![]() |
7 novembre 2002 ![]() |
L'Énoncé de politique commun sur l'éthique
de la recherche avec des êtres humains fait son lot de mécontents
parmi les chercheurs en sciences humaines et sociales. Cette réglementation
nationale, pensée en fonction de la recherche biomédicale,
fait fi de la spécificité des autres disciplines,
souligne le mémoire rédigé au terme de la
consultation tenue entre août et septembre, sur le campus,
par le Comité d'éthique de la recherche de l'Université
Laval (CÉRUL).
Une quinzaine de chercheurs ou d'équipes de recherche,
de même que les conseillères à la recherche
de la Faculté des sciences sociales, de la Faculté
des lettres et de la Faculté des sciences de l'éducation
ont pris part aux consultations.

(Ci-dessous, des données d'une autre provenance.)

(** Truncation is monotone. *)
Lemma trunc_mono (a b : Q) : (a <= b)%Q -> trunc a <= trunc b.
Proof.
  destruct a as [n1 d1], b as [n2 d2]. unfold Qle, trunc; simpl. intros H.
  destruct (quot_decompose n1 d1) as (r1 & E1 & B1 & P1 & N1).
  destruct (quot_decompose n2 d2) as (r2 & E2 & B2 & P2 & N2).
  remember (n1 ÷ Z.pos d1) as q1. remember (n2 ÷ Z.pos d2) as q2.
  assert (Hd1 : 0 < Z.pos d1) by lia. assert (Hd2 : 0 < Z.pos d2) by lia.
  remember (Z.pos d1) as D1. remember (Z.pos d2) as D2.
  destruct (Z_le_gt_dec q1 q2) as [|Hgt]; [assumption | exfalso].
  assert (HP : 0 < D1 * D2) by (apply Z.mul_pos_pos; assumption).
  assert (Hq : D1 * D2 * (q2 + 1) <= D1 * D2 * q1)
    by (apply Z.mul_le_mono_nonneg_l; lia).
  assert (H1 : n1 * D2 = D1 * D2 * q1 + r1 * D2) by (rewrite E1 at 1; ring).
  assert (H2 : n2 * D1 = D1 * D2 * q2 + r2 * D1) by (rewrite E2 at 1; ring).
  destruct (Z_le_gt_dec 0 n1) as [Hn1 | Hn1];
    destruct (Z_le_gt_dec 0 n2) as [Hn2 | Hn2].
  - specialize (P1 Hn1). specialize (P2 Hn2).
    assert (0 <= r1 * D2) by (apply Z.mul_nonneg_nonneg; lia).
    assert (r2 * D1 < D2 * D1) by (apply Z.mul_lt_mono_pos_r; lia).
    lia.
  - assert (Hr2 : r2 <= 0) by lia. specialize (P1 Hn1).
    assert (0 <= r1 * D2) by (apply Z.mul_nonneg_nonneg; lia).
    assert (r2 * D1 <= 0) by (apply Z.mul_nonpos_nonneg; lia).
    lia.
  - assert (Hr1 : r1 <= 0) by lia. specialize (P2 Hn2).
    assert (q1 <= 0).
    { destruct (Z_le_gt_dec q1 0); [assumption | exfalso].
      assert (D1 * 1 <= D1 * q1) by (apply Z.mul_le_mono_nonneg_l; lia). lia. }
    assert (0 <= q2).
    { destruct (Z_le_gt_dec 0 q2); [assumption | exfalso].
      assert (D2 * q2 <= D2 * (-1)) by (apply Z.mul_le_mono_nonneg_l; lia). lia. }
    lia.
  - assert (Hr1 : r1 <= 0) by lia. assert (Hr2 : r2 <= 0) by lia.
    assert (r2 * D1 <= 0) by (apply Z.mul_nonpos_nonneg; lia).
    assert (- D1 * D2 < r1 * D2) by (apply Z.mul_lt_mono_pos_r; lia).
    lia.
Qed.

Lemma int_trunc_value (x : num) : int x = trunc (value x).
Proof.
  destruct x as [z | q]; simpl; [| reflexivity].
  symmetry. apply trunc_integral. reflexivity.
Qed.

Lemma int_mono (x y : num) : (value x <= value y)%Q -> int x <= int y.
Proof. rewrite !int_trunc_value. apply trunc_mono. Qed.

End Truncation.

(** ** The probes *)

Section ProbeFacts.

Import PyNum Probes.
Local Open Scope Z_scope.



(** C8. Readiness: whatever the state of the process, [health] answers the
    dict with the one key "status", bound to "ok". *)
Theorem health_exact (p : Process) :
  health p = {[ "status" := "ok" ]}
  /\ size (health p) = 1%nat
  /\ forall k v, health p !! k = Some v <-> (k = "status" /\ v = "ok")%string.
Proof.
  unfold health. split; [reflexivity |]. split; [apply map_size_singleton |].
  intros k v. rewrite lookup_singleton_Some. intuition congruence.
Qed.

(** C9, as the code has it: the uptime is a non-negative integer whenever
    the current time is not earlier than the service start time, and the
    timestamp is the integer [int(time.time())]. *)
Theorem ping_uptime_nonneg (p : Process) :
  (value (service_start_time (settings p)) <= time_time p)%Q ->
  0 <= uptime (ping p)
  /\ timestamp (ping p) = int (PFloat (time_time p)).
Proof.
  intros Hle. split; [| reflexivity]. simpl.
  pose proof (int_mono (service_start_time (settings p))
                (PFloat (time_time p)) Hle) as Hm.
  simpl in Hm. lia.
Qed.

Lemma ping_uptime_nonneg_witness :
  0 <= uptime (ping {| settings := {| service_start_time := PFloat (3 # 2) |};
                       time_time := 7 # 2 |})
  /\ timestamp (ping {| settings := {| service_start_time := PFloat (3 # 2) |};
                        time_time := 7 # 2 |}) = 3.
Proof.
  apply (ping_uptime_nonneg
           {| settings := {| service_start_time := PFloat (3 # 2) |};
              time_time := 7 # 2 |}).
  vm_compute. discriminate.
Defined.

(** C9 as stated fails: a clock that reads 50.0 in a process whose start
    time is 100.0 gives the uptime -50. *)
Lemma ping_uptime_negative :
  ~ (forall p : Process, 0 <= uptime (ping p)).
Proof.
  intros H.
  specialize (H {| settings := {| service_start_time := PFloat (inject_Z 100) |};
                   time_time := inject_Z 50 |}).
  vm_compute in H. apply H. reflexivity.
Qed.

(** C10. The two numbers of a [ping] response differ by the integer start
    time: both come from the one reading of the clock. *)
Theorem ping_timestamp_minus_uptime (p : Process) :
  timestamp (ping p) - uptime (ping p) = int (service_start_time (settings p)).
Proof. simpl. lia. Qed.

End ProbeFacts.

(** ** The taxonomy: how the constructors run *)

Section ConstructorFacts.

Import Py.
Context {ErrorCode : Type} (CLIENT_INITIALIZATION_ERROR : ErrorCode).

Abbreviation ClientInit := (ClientInitializationError CLIENT_INITIALIZATION_ERROR).
Abbreviation client_message := "The client initialization failed.".

Implicit Types (h : gmap loc (@Instance ErrorCode)) (d : @Details ErrorCode) (l : loc).

(** The location [alloc] picks is not in use. *)
Lemma fresh_unused h : h !! fresh (dom h) = None.
Proof. apply (not_elem_of_dom (D := gset loc)), is_fresh. Qed.

Lemma fresh_ne h l (o : Instance) : h !! l = Some o -> fresh (dom h) <> l.
Proof. intros Hl E. rewrite <- E, fresh_unused in Hl. discriminate. Qed.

Des entrevues avec la présidente
et avec la coordonnatrice du CÉRUL ont complété
le processus qui a servi à la préparation du mémoire.

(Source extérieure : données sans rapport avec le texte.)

(** * Gridways: the generation and animation engine of src/gridways/sketch.ts

    A shallow embedding of the pure core of the sketch: the recursive grid
    partitioner, the conversion of grid lines to pixel rectangles, the palette
    walk of the content assigner, the construction of the timeline animation
    and its evaluation at a tick.

    Numbers.  A JavaScript [number] is a double.  The development has two
    renderings of its arithmetic.

    The main one takes a number to be its exact rational value ([Q]):
    grid-unit coordinates, which the partitioner only compares with integer
    constants and moves by one, are integers ([Z]); equality of numbers
    ([===]) is equality of values ([Qeq_bool]), so statements about computed
    numbers are up to [==]; [NaN], which the source can only meet as the
    result of [x % 0], is an explicit [None].  This rendering computes what
    the source computes wherever the doubles involved are exact, which is
    the case for whole numbers of ticks and of grid units ([wholeNumber])
    and for weights that are binary fractions ([binaryFraction]).

    The second one ([Binary64], [Timeline64], [Content64]) repeats the
    timeline engine, the palette walk and the construction of the timeline
    over IEEE 754 binary64 values, every operation rounded to nearest even
    as specified by [SpecFloat].  It is used where rounding decides the
    outcome, and it is where the behaviour on whole numbers of ticks is
    proved for the doubles themselves.

    Collaborators.  The functions that the sketch imports and that are not
    part of it are parameters of the sections that use them: the easing
    curve [easeOutElastic], the seeded source [rand] with the helpers
    [random] and [randomByWeights] built on it, and the noise field
    [noise2D].  The seeded source is threaded as a state. *)

From Stdlib Require Import ZArith QArith Qround Qreduction Qabs Qminmax.
From Stdlib Require Import List String Bool Lia Lqa Morphisms Setoid.
From Stdlib Require Import Floats.SpecFloat.
Import ListNotations.

Set Warnings "-register-all,-notation-for-abbreviation".

Open Scope Q_scope.

(** ** Numbers *)

(** [Math.trunc]: rounding towards zero. *)
Definition Qtrunc (x : Q) : Z :=
  if Qle_bool 0 x then Qfloor x else Qceiling x.

(** The remainder operator [a % b]: the sign follows the dividend, and the
    result is [NaN] ([None]) when the divisor is zero.  The value is kept in
    lowest terms. *)
Definition jsRem (a b : Q) : option Q :=
  if Qeq_bool b 0 then None
  else Some (Qred (a - b * inject_Z (Qtrunc (a / b)))).

(** [a < b] and [a >= b] on numbers. *)
Definition Qlt_bool (a b : Q) : bool := negb (Qle_bool b a).
Definition Qge_bool (a b : Q) : bool := Qle_bool b a.

(** A whole number of magnitude at most [2^50]: a count of ticks or of grid
    units.  Sums, differences and remainders of such numbers are computed
    without rounding in double precision. *)
Definition wholeNumber (x : Q) : bool :=
  Qeq_bool x (inject_Z (Qfloor x))
  && Qle_bool (Qabs x) (inject_Z (2 ^ 50)).

(** A weight between 0 and 1 that is a multiple of [2^-20], such as the
    0.25 of the default gene: it is a double, and subtracting it from a
    double that is not below it is exact. *)
Definition binaryFraction (x : Q) : bool :=
  Qle_bool 0 x && Qle_bool x 1
  && Qeq_bool (x * inject_Z (2 ^ 20))
       (inject_Z (Qfloor (x * inject_Z (2 ^ 20)))).

(** ** Geometry (types.d.ts) *)

Definition Cord : Type := Q * Q.
Definition Line : Type := Cord * Cord.
Definition Rect : Type := Cord * Cord.

(** A line whose four coordinates are whole numbers. *)
Definition wholeLine (l : Line) : bool :=
  wholeNumber (fst (fst l)) && wholeNumber (snd (fst l))
  && wholeNumber (fst (snd l)) && wholeNumber (snd (snd l)).

Definition Cord_eq (a b : Cord) : Prop := fst a == fst b /\ snd a == snd b.
Definition Line_eq (l m : Line) : Prop :=
  Cord_eq (fst l) (fst m) /\ Cord_eq (snd l) (snd m).
Definition Lines_eq (ls ms : list Line) : Prop := Forall2 Line_eq ls ms.

(** [arr[i]] for a number [i]: [undefined] ([None]) outside the array. *)
Definition arrayGet {A : Type} (arr : list A) (i : Z) : option A :=
  if (0 <=? i)%Z then nth_error arr (Z.to_nat i) else None.

(** ** The timeline animation engine *)

Module Timeline.

(** Animation nodes (types.d.ts).  [props] is only ever read through
    [props.lineIndex]; a node without that property has
    [lineIndex = None]. *)

Inductive Animation : Type :=
  mkAnimation {
    startDelayInTicks : Q;
    durationInTicks : Q;
    endDelayInTicks : Q;
    lineIndex : option Z;
    type : string;
    subAnimations : list Animation }.

Inductive AnimateLineType : Type :=
  | static
  | start_suck
  | start_expand
  | end_suck
  | end_expand.

Definition animationSequence : list AnimateLineType :=
  [start_expand; start_suck; end_suck; end_expand].

Section Engine.

(** The easing curve of utils/easing, an external collaborator. *)
Variable easeOutElastic : Q -> Q.

(** The pair (startRatio, endRatio) that [animateLine] computes from the
    animation type and the proportion.  [None] is the [undefined] type,
    which leaves both ratios at [0]. *)
Definition animateRatios (ty : option AnimateLineType) (proportion : Q)
  : Q * Q :=
  match ty with
  | Some static => (0, proportion)
  | Some start_suck => (1 - easeOutElastic proportion, 1)
  | Some start_expand => (easeOutElastic proportion, 1)
  | Some end_suck => (0, 1 - easeOutElastic proportion)
  | Some end_expand => (0, easeOutElastic proportion)
  | None => (0, 0)
  end.

Definition animateLine (l : Line) (ty : option AnimateLineType)
    (proportion : Q) : Line :=
  let '(startRatio, endRatio) := animateRatios ty proportion in
  let '((l00, l01), (l10, l11)) := l in
  (* if vert, scale the y value *)
  if Qeq_bool (l10 - l00) 0 then
    ((l00, l01 + (l11 - l01) * startRatio),
     (l10, l01 + (l11 - l01) * endRatio))
  (* if horz, scale the x value *)
  else if Qeq_bool (l11 - l01) 0 then
    ((l00 + (l10 - l00) * startRatio, l01),
     (l00 + (l10 - l00) * endRatio, l11))
  else l.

"Ce document n'a pas pour but de dégager un consensus
au sein de la communauté universitaire, ni de formuler
de grandes recommandations", signale Florence Piron, chercheure
au Département de sociologie, membre du CÉRUL, instigatrice
de la consultation et auteure du mémoire. "Il ne représente
pas non plus la position officielle du CÉRUL. Il s'agit
d'un compte-rendu synthétique de la consultation menée."

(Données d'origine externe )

(** A positive rational from 2^-1022 on is rounded with a relative error
    of at most 2^-53. *)
Lemma round_pos_err (n d : Z) :
  0 < n -> 0 < d -> d <= n * 2 ^ 1022 ->
  let m := fst (round_pos n d) in
  let e := snd (round_pos n d) in
  (0 <= e -> 2 ^ 53 * (m * 2 ^ e * d - n) <= n
             /\ 2 ^ 53 * (n - m * 2 ^ e * d) <= n)
  /\ (e < 0 -> 2 ^ 53 * (m * d - n * 2 ^ (- e)) <= n * 2 ^ (- e)
               /\ 2 ^ 53 * (n * 2 ^ (- e) - m * d) <= n * 2 ^ (- e)).
Proof.
  intros Hn Hd Hnorm. unfold round_pos. cbn [fst snd].
  set (g := ilog2 n d).
  assert (Hg : -1022 <= g).
  { destruct (Z.le_gt_cases (-1022) g) as [|Hlt]; [ assumption | exfalso ].
    pose proof (ilog2_upper_neg n d Hn Hd ltac:(fold g; lia)) as Hu.
    fold g in Hu.
    assert (Hp : 2 ^ 1022 <= 2 ^ (- g - 1)) by (apply Z.pow_le_mono_r; lia).
    nia. }
  unfold emin. replace (Z.max (g - 52) (-1074)) with (g - 52) by lia.
  split.
  - intros He. destruct (Z.leb_spec 0 (g - 52)) as [_|]; [ | lia ].
    pose proof (ilog2_lower n d Hn Hd ltac:(fold g; lia)) as Hl. fold g in Hl.
    assert (Hp : 0 < 2 ^ (g - 52)) by (apply Z.pow_pos_nonneg; lia).
    assert (Hpow : 2 ^ g = 2 ^ 52 * 2 ^ (g - 52)).
    { rewrite <- Z.pow_add_r by lia. f_equal; lia. }
    destruct (rne_err n (d * 2 ^ (g - 52)) ltac:(nia)) as [H1 H2].
    change (2 ^ 53) with (2 ^ 52 * 2).
    set (m := rne n (d * 2 ^ (g - 52))) in *.
    set (P := 2 ^ (g - 52)) in *.
    rewrite Hpow in Hl. nia.
  - intros He. destruct (Z.leb_spec 0 (g - 52)) as [|_]; [ lia | ].
    replace (- (g - 52)) with (52 - g) by lia.
    assert (Hp : 0 < 2 ^ (52 - g)) by (apply Z.pow_pos_nonneg; lia).
    destruct (rne_err (n * 2 ^ (52 - g)) d Hd) as [H1 H2].
    assert (Hl : d * 2 ^ 52 <= n * 2 ^ (52 - g)).
    { destruct (Z.le_gt_cases 0 g) as [Hg0|Hg0].
      - pose proof (ilog2_lower n d Hn Hd ltac:(fold g; lia)) as Hl.
        fold g in Hl.
        assert (Hpow : 2 ^ 52 = 2 ^ g * 2 ^ (52 - g)).
        { rewrite <- Z.pow_add_r by lia. f_equal; lia. }
        rewrite Hpow. nia.
      - pose proof (ilog2_lower_neg n d Hn Hd ltac:(fold g; lia)) as Hl.
        fold g in Hl.
        assert (Hpow : 2 ^ (52 - g) = 2 ^ 52 * 2 ^ (- g)).
        { rewrite <- Z.pow_add_r by lia. f_equal; lia. }
        rewrite Hpow. nia. }
    change (2 ^ 53) with (2 ^ 52 * 2).
    set (m := rne (n * 2 ^ (52 - g)) d) in *.
    set (P := 2 ^ (52 - g)) in *. nia.
Qed.

Lemma b64_err (x y : Q) :
  b64 x = inr y -> (1 <= x * inject_Z (2 ^ 1022))%Q ->
  (x * inject_Z (2 ^ 53 - 1) <= y * inject_Z (2 ^ 53))%Q
  /\ (y * inject_Z (2 ^ 53) <= x * inject_Z (2 ^ 53 + 1))%Q.
Proof.
  unfold b64. intros Hb Hnorm.
  rewrite <- (Qred_num_den x) in Hnorm.
  rewrite <- (Qred_num_den x).
  destruct (Qle_bool _ _); [ discriminate | ].
  destruct (Qred x) as [n d]. cbn [Qnum Qden] in *.
  unfold Qle, Qmult in Hnorm. cbn [Qnum Qden inject_Z] in Hnorm.
  rewrite Pos2Z.inj_mul in Hnorm.
  destruct n as [|n|n]; [ lia | | lia ].
  destruct (round_pos (Z.pos n) (Z.pos d)) as [m e] eqn:E.
  injection Hb as <-. rewrite Qred_correct.
  pose proof (round_pos_err (Z.pos n) (Z.pos d) ltac:(lia) ltac:(lia)
                ltac:(lia)) as Herr.
  rewrite E in Herr. cbn [fst snd] in Herr. destruct Herr as [Hpos Hneg].
  unfold of_mant. destruct (Z.leb_spec 0 e) as [He|He].
  - destruct (Hpos He) as [H1 H2].
    unfold Qle, Qmult. cbn [Qnum Qden inject_Z].
    rewrite !Pos2Z.inj_mul. split; lia.
  - destruct (Hneg He) as [H1 H2].
    assert (Hp : 0 < 2 ^ (- e)) by (apply Z.pow_pos_nonneg; lia).
    unfold Qle, Qmult. cbn [Qnum Qden inject_Z].
    rewrite !Pos2Z.inj_mul, Z2Pos.id by exact Hp. split; nia.
Qed.

(** ** Resize *)

Lemma py_int_comp x y : (x == y)%Q -> py_int x = py_int y.
Proof.
  intros Heq. unfold py_int.
  assert (Hb : Qle_bool 0 x = Qle_bool 0 y).
  { apply eq_true_iff_eq. rewrite !Qle_bool_iff, Heq. reflexivity. }
  rewrite Hb. destruct (Qle_bool 0 y).
  - apply Qfloor_comp, Heq.
  - apply Qceiling_comp, Heq.
Qed.

Lemma py_int_inject_Z z : py_int (inject_Z z) = z.
Proof.
  unfold py_int. destruct (Qle_bool 0 (inject_Z z)).
  - apply Qfloor_Z.
  - apply Qceiling_Z.
Qed.

Lemma py_int_floor x : (0 <= x)%Q -> py_int x = Qfloor x.
Proof.
  intros Hx. unfold py_int.
  apply Qle_bool_iff in Hx. rewrite Hx. reflexivity.
Qed.

Lemma py_int_within (x : Q) (k : Z) :
  (0 <= x)%Q -> (x <= inject_Z k)%Q -> 0 <= py_int x <= k.
Proof.
  intros H0 H1. rewrite py_int_floor by exact H0. split.
  - rewrite <- (Qfloor_Z 0). apply Qfloor_resp_le. exact H0.
  - rewrite <- (Qfloor_Z k). apply Qfloor_resp_le. exact H1.
Qed.

Lemma inject_Z_nonzero z : z <> 0 -> ~ (inject_Z z == 0)%Q.
Proof. intros Hz Heq. apply Hz. unfold Qeq in Heq. simpl in Heq. lia. Qed.

Lemma int_div_int_same (h : Z) : h <> 0 -> int_div_int h h = inr 1%Q.
Proof.
  intros Hh. unfold int_div_int.
  destruct (Z.eqb_spec h 0) as [|_]; [ contradiction | ].
  rewrite (b64_comp _ (inject_Z 1)).
  - apply (b64_int 1). lia.
  - apply Qmult_inv_r, inject_Z_nonzero, Hh.
Qed.

(** The long edge for a scale in [0, 1] and a shorter side up to 2^53. *)
Lemma long_edge_within (W H : Z) (scale : Q) :
  0 <= Z.min W H <= 2 ^ 53 -> (0 <= scale)%Q -> (scale <= 1)%Q ->
  exists (s x : Q),
    py_float scale = inr s /\ int_times_float (Z.min W H) s = inr x
    /\ 0 <= py_int x <= Z.min W H.
Proof.
  intros Hm H0 H1.
  destruct (py_float_within scale H0 H1) as (s & Hs & Hs0 & Hs1).
  destruct (int_times_float_within (Z.min W H) s Hm Hs0 Hs1)
    as (x & Hx & Hx0 & Hx1).
  exists s, x. repeat split; try assumption;
    apply (py_int_within x (Z.min W H) Hx0 Hx1).
Qed.

(** C6, as stated, fails: on a 8x5 base image with scale 0.75 and a 2x1
    watermark the code hands (3, 1) to the resampler, where rounding gives
    (4, 2). *)
Lemma resize_dims_not_rounded :
  resize_dims 8 5 (3 # 4) 2 1 = inr (3, 1)
  /\ spec_resize_dims py_round 8 5 (3 # 4) 2 1 = inr (4, 2)
  /\ resize_dims 8 5 (3 # 4) 2 1 <> spec_resize_dims py_round 8 5 (3 # 4) 2 1.
Proof. vm_compute. repeat split. discriminate. Qed.

(** C6 (amended): the size is the specification's rule with truncation
    toward zero ([int]) in the place of rounding: reference =
    min(base_width, base_height), target_long_edge = int(reference * scale),
    and the other edge is int(target_long_edge / aspect_ratio) when
    width >= height, int(target_long_edge * aspect_ratio) otherwise, every
    product and quotient being the float operation.  On a tie
    width = height, where the code takes the second rule, the two rules
    agree for a scale in [0, 1] and a shorter base side up to 2^53. *)
Theorem resize_dims_truncates :
  forall (W H : Z) (scale : Q) (w h : Z),
    w <> h
    \/ ((0 <= scale)%Q /\ (scale <= 1)%Q /\ 0 <= Z.min W H <= 2 ^ 53) ->
    resize_dims W H scale w h = spec_resize_dims py_int W H scale w h.
Proof.
  intros W H scale w h Hdom. unfold resize_dims, spec_resize_dims.
  destruct (Z.gtb_spec w h) as [Hgt|Hle];
    destruct (Z.geb_spec w h) as [Hge|Hlt]; try lia; try reflexivity.
  assert (w = h) as -> by lia.
  destruct Hdom as [Hne|(H0 & H1 & Hm)]; [ contradiction | ].
  destruct (long_edge_within W H scale Hm H0 H1) as (s & x & Hs & Hx & HL).
  rewrite Hs. simpl. rewrite Hx. simpl.
  destruct (Z.eq_dec h 0) as [->|Hh]; [ reflexivity | ].
  rewrite (int_div_int_same h Hh). simpl.
  rewrite int_times_float_one, int_div_float_one by lia. simpl.
  rewrite py_int_inject_Z. reflexivity.
Qed.

Lemma resize_dims_truncates_witness :
  resize_dims 1000 500 (1 # 4) 200 200
  = spec_resize_dims py_int 1000 500 (1 # 4) 200 200.
Proof.
  apply (resize_dims_truncates 1000 500 (1 # 4) 200 200).
  right. repeat split; try discriminate; vm_compute; discriminate.
Defined.

(** C7, as stated, fails: on a 4x4 base image with scale 1/16 the long edge
    is 0 (so it also rounds to 0) and the size handed to the resampler is
    (0, 0): nothing raises it to one pixel. *)
Lemma resize_dims_not_clamped :
  py_round (inject_Z (Z.min 4 4) * (1 # 16)) = 0
  /\ resize_dims 4 4 (1 # 16) 2 1 = inr (0, 0)
  /\ ~ (exists nw nh, resize_dims 4 4 (1 # 16) 2 1 = inr (nw, nh)
                      /\ 1 <= nw /\ 1 <= nh).
Proof.
  assert (Hrun : resize_dims 4 4 (1 # 16) 2 1 = inr (0, 0))
    by (vm_compute; reflexivity).
  split; [ vm_compute; reflexivity | ]. split; [ exact Hrun | ].
  intros (nw & nh & Heq & Hw & _).
  rewrite Hrun in Heq. injection Heq as <- <-. lia.
Qed.

(** C7 (amended): when the long edge int(reference * scale) is 0, both
    computed dimensions are 0, whatever the natural size of the watermark
    (positive, width up to 2^53): the size is handed to the resampler as
    computed, without a lower bound. *)
Theorem resize_dims_zero :
  forall (W H : Z) (scale : Q) (w h : Z),
    0 < w <= 2 ^ 53 -> 0 < h ->
    long_edge W H scale = inr 0 ->
    resize_dims W H scale w h = inr (0, 0).
Proof.
  intros W H scale w h Hw Hh Hzero. unfold long_edge in Hzero.
  apply bind_inr in Hzero as (s & Hs & Hzero).
  apply bind_inr in Hzero as (x & Hx & [= HL]).
  unfold resize_dims. rewrite Hs. simpl. rewrite Hx. simpl. rewrite HL.
  assert (Hq0 : (0 <= inject_Z w / inject_Z h)%Q).
  { apply Qle_shift_div_l; [ rewrite <- (Zlt_Qlt 0); lia | ].
    rewrite Qmult_0_l, <- (Zle_Qle 0). lia. }
  assert (Hq1 : (inject_Z w / inject_Z h <= inject_Z w)%Q).
  { apply Qle_shift_div_r; [ rewrite <- (Zlt_Qlt 0); lia | ].
    rewrite <- inject_Z_mult, <- Zle_Qle. nia. }
  destruct (b64_within _ w ltac:(lia) Hq0 Hq1) as (r & Hr & Hr0 & _).
  unfold int_div_int.
  destruct (Z.eqb_spec h 0) as [|_]; [ lia | ].
  rewrite Hr. simpl.
  destruct (Z.gtb_spec w h) as [Hgt|Hle].
  - assert (Hr1 : (inject_Z 1 <= r)%Q).
    { apply (b64_ge _ _ 1 Hr); [ lia | ].
      apply Qle_shift_div_l; [ rewrite <- (Zlt_Qlt 0); lia | ].
      rewrite <- inject_Z_mult, <- Zle_Qle. lia. }
    rewrite int_div_float_zero.
    + simpl. reflexivity.
    + intros Heq. rewrite Heq in Hr1. revert Hr1. apply Qlt_not_le.
      reflexivity.
  - rewrite ?int_times_float_zero. reflexivity.
Qed.

Lemma resize_dims_zero_witness : resize_dims 10 20 (1 # 16) 300 100 = inr (0, 0).
Proof.
  apply (resize_dims_zero 10 20 (1 # 16) 300 100);
    [ lia | lia | vm_compute; reflexivity ].
Defined.

(** ** Fail-soft boundary *)

Section FailSoft.

Variable path_exists : string -> bool.
Variable image_open : string -> M pil_image.
Variable resize : pil_image -> Z * Z -> M pil_image.

Variables (image : tensor) (watermark_path position : string).
Variables (opacity scale : Q) (margin_x margin_y offset_x offset_y : Z).

Let run : M tensor :=
  apply_watermark path_exists image_open resize image watermark_path position
    opacity scale margin_x margin_y offset_x offset_y.

Let body : M tensor :=
  apply_watermark_try path_exists image_open resize image watermark_path
    position opacity scale margin_x margin_y offset_x offset_y.

(** C1: no exception reaches the caller, and the original input is
    returned when the watermark file is missing, when it cannot be
    decoded, and when anything raises inside the [try] block, in particular
    during resize, positioning and blending ([composite]). *)
Theorem apply_watermark_fail_soft :
  (exists out, run = inr out)
  /\ (path_exists watermark_path = false -> run = inr image)
  /\ (forall e, path_exists watermark_path = true ->
                image_open watermark_path = inl e -> run = inr image)
  /\ (forall e, body = inl e -> run = inr image)
  /\ (forall base_image watermark e,
        to_base_image image = inr base_image ->
        path_exists watermark_path = true ->
        image_open watermark_path = inr watermark ->
        composite resize image base_image watermark position opacity scale
          margin_x margin_y offset_x offset_y = inl e ->
        run = inr image).
Proof.
  unfold run, body, apply_watermark, apply_watermark_try.
  split; [ apply try_except_returns | ].
  destruct (to_base_image image) as [e0|base_image]; simpl.
  { repeat split; intros; try reflexivity; discriminate. }
  destruct (path_exists watermark_path); simpl.
  - split; [ discriminate | ].
    destruct (image_open watermark_path) as [e1|watermark]; simpl.
    + repeat split; intros; try reflexivity; discriminate.
    + split; [ discriminate | ]. split.
      * intros e ->. reflexivity.
      * intros b w e Hb _ Hw Hc. injection Hb as <-. injection Hw as <-.
        rewrite Hc. reflexivity.
  - repeat split; intros; try reflexivity; discriminate.
Qed.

Le mémoire sera acheminé au Groupe consultatif inter
agences en éthique de la recherche (GER), un organisme
créé par les trois grands conseils subventionnaires
fédéraux (IRSC, CRSNG et CRSH). Le GER a reçu
le mandat de réviser l'Énoncé afin de mieux
tenir compte des spécificités de la recherche en
sciences humaines et sociales. Rappelons qu'en 1998, les trois
conseils adoptaient un énoncé de politique commun
sur l'éthique de la recherche qui couvrait toute recherche
impliquant des sujets humains, même si elle ne comporte
pas d'expérimentation (exemple: questionnaire, entrevue,
observation).
Effets collectifs oubliés
"L'Énoncé a fait le choix très clair
d'une orientation déontologique, procédurale et
abstraite, visant à construire un cadre éthique
unique national, qui protège la dignité et le bien-être
de chaque être humain appelé à participer
à une recherche subventionnée par le Canada, rappelle
le mémoire. Cette volonté d'universalité
normative ne peut que laisser dans l'ombre une multitude de débats
d'ordre éthique, par exemple les effets collectifs ou politiques
de certaines recherches."
L'Énoncé, comme l'ont souligné certains participants,
se situe à un niveau "exclusivement individuel et
ne tient pas compte du fait que les sujets humains sont des sujets
sociaux, politiques, insérés dans des contextes
sociaux bien précis. Le consentement individuel peut certes
protéger la personne, mais ne garantit rien quant aux collectivités
dont elle fait partie ni quant à la relation entre la personne
et cette communauté", lit-on dans le mémoire.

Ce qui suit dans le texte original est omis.